++++ Given data
(* ===== verification/GoString.v ===== *)
(** * Strings, as the code uses them

    The functions of Go's [strings], [strconv] and [net] packages that the
    modelled code calls, on byte strings.  [strings.ToLower] is written out for
    ASCII strings; the Unicode tables it uses for the others are a parameter. *)
From S2P Require Import Prelude.
From Stdlib Require Import Ascii.

(** ** [strings] *)

Definition HasPrefix (s prefix : string) : bool := String.prefix prefix s.

Fixpoint string_drop (n : nat) (s : string) : string :=
  match n, s with
  | O, _ => s
  | S n, "" => ""
  | S n, String _ s => string_drop n s
  end.

Fixpoint string_take (n : nat) (s : string) : string :=
  match n, s with
  | S n, String c s => String c (string_take n s)
  | _, _ => ""
  end.

Definition TrimPrefix (s prefix : string) : string :=
  if HasPrefix s prefix then string_drop (String.length prefix) s else s.

Definition HasSuffix (s suffix : string) : bool :=
  (String.length suffix <=? String.length s)%nat &&
  String.eqb (string_drop (String.length s - String.length suffix) s) suffix.

(** [strings.Split] with a separator of one byte. *)
Fixpoint Split (s : string) (sep : ascii) : list string :=
  match s with
  | "" => [""]
  | String c s =>
      if Ascii.eqb c sep then "" :: Split s sep
      else match Split s sep with
           | word :: words => String c word :: words
           | [] => [String c ""]
           end
  end.

Fixpoint IndexByte (s : string) (c : ascii) : option nat :=
  match s with
  | "" => None
  | String d s => if Ascii.eqb d c then Some O else S <$> IndexByte s c
  end.

Definition ContainsByte (s : string) (c : ascii) : bool := negb (IsNone (IndexByte s c)).

Fixpoint LastIndexByte (s : string) (c : ascii) : option nat :=
  match s with
  | "" => None
  | String d s =>
      match LastIndexByte s c with
      | Some i => Some (S i)
      | None => if Ascii.eqb d c then Some O else None
      end
  end.

Definition ascii_lower (c : ascii) : ascii :=
  let n := N_of_ascii c in
  if ((65 <=? n) && (n <=? 90))%N then ascii_of_N (n + 32) else c.

Definition is_ascii (c : ascii) : bool := (N_of_ascii c <? 128)%N.

Fixpoint string_map (f : ascii → ascii) (s : string) : string :=
  match s with
  | "" => ""
  | String c s => String (f c) (string_map f s)
  end.

Fixpoint string_forallb (f : ascii → bool) (s : string) : bool :=
  match s with
  | "" => true
  | String c s => f c && string_forallb f s
  end.

(** The Unicode case tables, used only for strings that are not ASCII. *)
Class UnicodeTables := { unicode_ToLower : string → string }.

(** Tables for a program that never sees a byte beyond ASCII. *)
Definition ascii_only_tables : UnicodeTables := {| unicode_ToLower := λ s, s |}.

Definition ToLower `{UnicodeTables} (s : string) : string :=
  if string_forallb is_ascii s then string_map ascii_lower s else unicode_ToLower s.

(** ** [strconv] *)

Definition digit_value (c : ascii) : option Z :=
  let n := Z.of_N (N_of_ascii c) in
  if (48 <=? n) && (n <=? 57) then Some (n - 48) else None.

Fixpoint parse_digits (value : Z) (s : string) : option Z :=
  match s with
  | "" => Some value
  | String c s => d ← digit_value c; parse_digits (10 * value + d) s
  end.

(** [strconv.ParseUint] of a string with base 10, before the range check. *)
Definition parse_decimal (s : string) : option Z :=
  match s with
  | "" => None
  | _ => parse_digits 0 s
  end.

(** [strconv.ParseInt(s, 10, 64)]: [None] is the case [err != nil]. *)
Definition ParseInt64 (s : string) : option Z :=
  match s with
  | "" => None
  | String c rest =>
      let neg := Ascii.eqb c "-" in
      un ← parse_decimal (if neg || Ascii.eqb c "+" then rest else s);
      if neg then (if un <=? 2 ^ 63 then Some (- un) else None)
      else (if un <? 2 ^ 63 then Some un else None)
  end.

Definition digit_char (d : Z) : ascii := ascii_of_N (Z.to_N (d + 48)).

Fixpoint format_digits (fuel : nat) (n : Z) (acc : string) : string :=
  match fuel with
  | O => acc
  | S fuel =>
      let acc := String (digit_char (n mod 10)) acc in
      if n / 10 =? 0 then acc else format_digits fuel (n / 10) acc
  end.

(** [strconv.Itoa], and [%d] of [fmt].  The fuel bounds the number of digits. *)
Definition Itoa (z : Z) : string :=
  let digits := format_digits (S (Z.to_nat (Z.log2 (Z.abs z)))) (Z.abs z) "" in
  if z <? 0 then String "-" digits else digits.

(** [%v] of a boolean. *)
Definition format_bool (b : bool) : string := if b then "true" else "false".

(** ** [net] *)

(** [net.JoinHostPort] *)
Definition JoinHostPort (host port : string) : string :=
  if ContainsByte host ":" then "[" +:+ host +:+ "]:" +:+ port else host +:+ ":" +:+ port.

(** The [Error] method of [net.AddrError]. *)
Definition addr_error (err address : string) : string :=
  if String.eqb address "" then err else "address " +:+ address +:+ ": " +:+ err.

(** [net.SplitHostPort] *)
Definition SplitHostPort (hostport : string) : result string (string * string) :=
  match LastIndexByte hostport ":" with
  | None => Err "missing port in address"
  | Some i =>
      let finish (host : string) (j k : nat) :=
        if ContainsByte (string_drop j hostport) "[" then Err "unexpected '[' in address"
        else if ContainsByte (string_drop k hostport) "]" then Err "unexpected ']' in address"
        else Val (host, string_drop (S i) hostport) in
      if String.prefix "[" hostport then
        match IndexByte hostport "]" with
        | None => Err "missing ']' in address"
        | Some closing =>
            if Nat.eqb (S closing) (String.length hostport) then Err "missing port in address"
            else if Nat.eqb (S closing) i then
              finish (String.substring 1 (closing - 1) hostport) 1%nat (S closing)
            else if String.prefix ":" (string_drop (S closing) hostport)
            then Err "too many colons in address"
            else Err "missing port in address"
        end
      else
        let host := String.substring 0 i hostport in
        if ContainsByte host ":" then Err "too many colons in address" else finish host 0%nat 0%nat
  end.

(** ** Lemmas *)

Lemma HasPrefix_app p s : HasPrefix (p +:+ s) p = true.
Proof.
  unfold HasPrefix. induction p as [|c p IH]; simpl; [by destruct s|].
  destruct (ascii_dec c c); [done|congruence].
Qed.

Lemma TrimPrefix_app p s : TrimPrefix (p +:+ s) p = s.
Proof. unfold TrimPrefix. rewrite HasPrefix_app. by induction p. Qed.

Lemma digit_value_char d : 0 ≤ d < 10 → digit_value (digit_char d) = Some d.
Proof.
  intros H. unfold digit_value, digit_char.
  rewrite N_ascii_embedding by lia. rewrite Z2N.id by lia.
  replace (48 <=? d + 48) with true by lia. replace (d + 48 <=? 57) with true by lia.
  simpl. f_equal. lia.
Qed.

Lemma parse_format_digits fuel n acc :
  0 ≤ n < 2 ^ Z.of_nat fuel → (0 < fuel)%nat →
  parse_digits 0 (format_digits fuel n acc) = parse_digits n acc.
Proof.
  revert n acc. induction fuel as [|fuel IH]; intros n acc Hn Hf; [lia|].
  assert (Hm : 0 ≤ n mod 10 < 10) by (apply Z.mod_pos_bound; lia).
  pose proof (Z.div_mod n 10 ltac:(lia)).
  cbn [format_digits]. destruct (n / 10 =? 0) eqn:E; [|apply Z.eqb_neq in E].
  - apply Z.eqb_eq in E. cbn [parse_digits]. rewrite digit_value_char by done.
    simpl. f_equal. lia.
  - assert (1 ≤ n / 10) by (pose proof (Z.div_pos n 10); lia).
    rewrite Nat2Z.inj_succ, Z.pow_succ_r in Hn by lia.
    destruct fuel as [|fuel]; [simpl in Hn; lia|].
    assert (n / 10 < 2 ^ Z.of_nat (S fuel)) by (apply Z.div_lt_upper_bound; lia).
    rewrite IH by lia. cbn [parse_digits]. rewrite digit_value_char by done.
    simpl. f_equal. lia.
Qed.

Lemma format_digits_cons fuel n acc :
  (0 < fuel)%nat → 0 ≤ n →
  ∃ d s, 0 ≤ d < 10 ∧ format_digits fuel n acc = String (digit_char d) s.
Proof.
  revert n acc. induction fuel as [|fuel IH]; intros n acc Hf Hn; [lia|].
  assert (Hm : 0 ≤ n mod 10 < 10) by (apply Z.mod_pos_bound; lia).
  cbn [format_digits]. destruct (n / 10 =? 0); [eauto|].
  destruct fuel as [|fuel]; [simpl; eauto|].
  apply IH; [lia|]. apply Z.div_pos; lia.
Qed.

Lemma digit_char_not d c : 0 ≤ d < 10 → digit_value c = None → Ascii.eqb (digit_char d) c = false.
Proof.
  intros Hd Hc. apply Ascii.eqb_neq. intros <-. by rewrite digit_value_char in Hc.
Qed.

(** Printing then parsing an [int64] gives it back. *)
Lemma ParseInt64_Itoa z : is_int64 z → ParseInt64 (Itoa z) = Some z.
Proof.
  unfold is_int64, int64_min, int64_max, Itoa. intros Hz.
  set (fuel := S (Z.to_nat (Z.log2 (Z.abs z)))).
  assert (Hfuel : 0 ≤ Z.abs z < 2 ^ Z.of_nat fuel).
  { subst fuel. pose proof (Z.log2_nonneg (Z.abs z)).
    rewrite Nat2Z.inj_succ, Z2Nat.id by lia.
    destruct (decide (z = 0)) as [->|]; [simpl; lia|].
    pose proof (Z.log2_spec (Z.abs z)). lia. }
  pose proof (parse_format_digits fuel (Z.abs z) "" Hfuel ltac:(lia)) as Hp.
  destruct (format_digits_cons fuel (Z.abs z) "") as (d & s & Hd & Hs); [lia|lia|].
  assert (Hdec : parse_decimal (String (digit_char d) s) = Some (Z.abs z)).
  { unfold parse_decimal. by rewrite <-Hs, Hp. }
  rewrite Hs. unfold ParseInt64. destruct (Z.ltb_spec z 0) as [Hneg|Hpos].
  - rewrite Ascii.eqb_refl. cbn [orb]. rewrite Hdec. cbn [mbind option_bind].
    rewrite (proj2 (Z.leb_le _ _)) by lia. f_equal. lia.
  - rewrite !digit_char_not by done. cbn [orb]. rewrite Hdec. cbn [mbind option_bind].
    rewrite (proj2 (Z.ltb_lt _ _)) by lia. f_equal. lia.
Qed.

(** ** Positions of bytes and host ports *)

Lemma append_cons x a b : String x a +:+ b = String x (a +:+ b).
Proof. done. Qed.

Lemma append_nil b : "" +:+ b = b.
Proof. done. Qed.

Lemma IndexByte_app a b c :
  IndexByte (a +:+ b) c =
    match IndexByte a c with
    | Some i => Some i
    | None => (λ i, String.length a + i)%nat <$> IndexByte b c
    end.
Proof.
  induction a as [|x a IH]; [rewrite append_nil; by destruct (IndexByte b c)|].
  rewrite append_cons. cbn [IndexByte]. destruct (Ascii.eqb x c); [done|]. rewrite IH.
  by destruct (IndexByte a c), (IndexByte b c).
Qed.

Lemma ContainsByte_cons x s c : ContainsByte (String x s) c = Ascii.eqb x c || ContainsByte s c.
Proof. unfold ContainsByte. cbn [IndexByte]. by destruct (Ascii.eqb x c), (IndexByte s c). Qed.

Lemma ContainsByte_app a b c : ContainsByte (a +:+ b) c = ContainsByte a c || ContainsByte b c.
Proof. unfold ContainsByte. rewrite IndexByte_app. by destruct (IndexByte a c), (IndexByte b c). Qed.

Lemma LastIndexByte_none s c : ContainsByte s c = false → LastIndexByte s c = None.
Proof.
  induction s as [|x s IH]; [done|]. rewrite ContainsByte_cons. cbn [LastIndexByte].
  intros [Hx Hs]%orb_false_iff. by rewrite IH, Hx.
Qed.

Lemma LastIndexByte_app a b c :
  ContainsByte b c = false → LastIndexByte (a +:+ String c b) c = Some (String.length a).
Proof.
  intros Hb. induction a as [|x a IH].
  - rewrite append_nil. cbn [LastIndexByte]. by rewrite LastIndexByte_none, Ascii.eqb_refl.
  - rewrite append_cons. cbn [LastIndexByte]. by rewrite IH.
Qed.

Lemma string_drop_app a b : string_drop (String.length a) (a +:+ b) = b.
Proof. induction a as [|x a IH]; [by destruct b|exact IH]. Qed.

Lemma substring_app a b : String.substring 0 (String.length a) (a +:+ b) = a.
Proof.
  induction a as [|x a IH]; [by destruct b|]. rewrite append_cons. cbn. by rewrite IH.
Qed.

Lemma append_assoc a b c : (a +:+ b) +:+ c = a +:+ (b +:+ c).
Proof. induction a as [|x a IH]; [done|]. by rewrite !append_cons, IH. Qed.

Lemma length_append a b : String.length (a +:+ b) = (String.length a + String.length b)%nat.
Proof. induction a as [|x a IH]; [done|]. rewrite append_cons. cbn. by rewrite IH. Qed.

(** A string without the bytes that [SplitHostPort] looks for. *)
Definition plain (s : string) : Prop :=
  ContainsByte s "[" = false ∧ ContainsByte s "]" = false.

Lemma string_drop_add n a b : string_drop (String.length a + n) (a +:+ b) = string_drop n b.
Proof. induction a as [|x a IH]; [done|exact IH]. Qed.

Lemma string_drop_S a x b : string_drop (S (String.length a)) (a +:+ String x b) = b.
Proof. induction a as [|y a IH]; [by destruct b|exact IH]. Qed.

Lemma split_bracketed host port :
  plain host → plain port → ContainsByte port ":" = false →
  SplitHostPort ("[" +:+ host +:+ "]:" +:+ port) = Val (host, port).
Proof.
  intros [Hl Hr] [Pl Pr] Pc.
  assert (E : "[" +:+ host +:+ "]:" +:+ port = String "[" (host +:+ String "]" (String ":" port))) by done.
  assert (Elast : LastIndexByte ("[" +:+ host +:+ "]:" +:+ port) ":" = Some (S (S (String.length host)))).
  { replace ("[" +:+ host +:+ "]:" +:+ port) with ((String "[" host +:+ "]") +:+ String ":" port)
      by (rewrite append_assoc; done).
    rewrite LastIndexByte_app by done. f_equal. rewrite length_append. cbn [String.length]. lia. }
  assert (Efirst : IndexByte ("[" +:+ host +:+ "]:" +:+ port) "]" = Some (S (String.length host))).
  { rewrite E. cbn [IndexByte Ascii.eqb]. rewrite IndexByte_app. unfold ContainsByte in Hr.
    destruct (IndexByte host "]"); [done|]. cbn. by rewrite Nat.add_0_r. }
  set (s := String "[" (host +:+ String "]" (String ":" port))) in *.
  assert (D1 : string_drop 1 s = host +:+ String "]" (String ":" port)) by done.
  assert (D2 : string_drop (S (S (String.length host))) s = String ":" port)
    by exact (string_drop_S host "]" (String ":" port)).
  assert (D3 : string_drop (S (S (S (String.length host)))) s = port).
  { change (string_drop (S (S (String.length host))) (host +:+ String "]" (String ":" port)) = port).
    replace (S (S (String.length host))) with (String.length host + 2)%nat by lia.
    by rewrite string_drop_add. }
  assert (Dh : String.substring 1 (S (String.length host) - 1) s = host).
  { replace (S (String.length host) - 1)%nat with (String.length host) by lia.
    exact (substring_app host (String "]" (String ":" port))). }
  assert (Hlen : String.length s = S (String.length host + S (S (String.length port)))).
  { subst s. cbn [String.length]. by rewrite length_append. }
  unfold SplitHostPort. rewrite Elast, Efirst, E.
  replace (String.prefix "[" s) with true by (subst s; cbn [String.prefix]; by destruct host).
  rewrite Hlen, Nat.eqb_refl, D1, D2, D3, Dh.
  destruct (Nat.eqb_spec (S (S (String.length host))) (S (String.length host + S (S (String.length port)))))
    as [?|_]; [lia|].
  by rewrite ContainsByte_app, !ContainsByte_cons, Hl, Pl, Pr.
Qed.

(** Splitting what was joined, when neither part has brackets and the port has
    no colon. *)
Lemma SplitHostPort_JoinHostPort host port :
  plain host → plain port → ContainsByte port ":" = false →
  SplitHostPort (JoinHostPort host port) = Val (host, port).
Proof.
  intros [Hl Hr] [Pl Pr] Pc. unfold JoinHostPort.
  destruct (ContainsByte host ":") eqn:Hc; [by apply split_bracketed|].
  unfold SplitHostPort. change (host +:+ ":" +:+ port) with (host +:+ String ":" port).
  rewrite LastIndexByte_app by done.
  replace (String.prefix "[" (host +:+ String ":" port)) with false.
  2: { destruct host as [|x host]; [done|]. rewrite append_cons. cbn [String.prefix].
       rewrite ContainsByte_cons in Hl. apply orb_false_iff in Hl as [Hx _].
       destruct (ascii_dec "[" x) as [<-|]; [|done]. by rewrite Ascii.eqb_refl in Hx. }
  rewrite substring_app, Hc, string_drop_S.
  assert (H0 : ∀ t, string_drop 0 t = t) by by intros []. rewrite H0.
  by rewrite !ContainsByte_app, !ContainsByte_cons, Hl, Hr, Pl, Pr.
Qed.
++++++++
Assignment
Going back to the entries above, set down exactly the lines that begin at the one with "finish (String.substring 1" and end at the one with "(** ** Lemmas *)", both included, and nothing else.

Exercise response
              finish (String.substring 1 (closing - 1) hostport) 1%nat (S closing)
            else if String.prefix ":" (string_drop (S closing) hostport)
            then Err "too many colons in address"
            else Err "missing port in address"
        end
      else
        let host := String.substring 0 i hostport in
        if ContainsByte host ":" then Err "too many colons in address" else finish host 0%nat 0%nat
  end.

(** ** Lemmas *)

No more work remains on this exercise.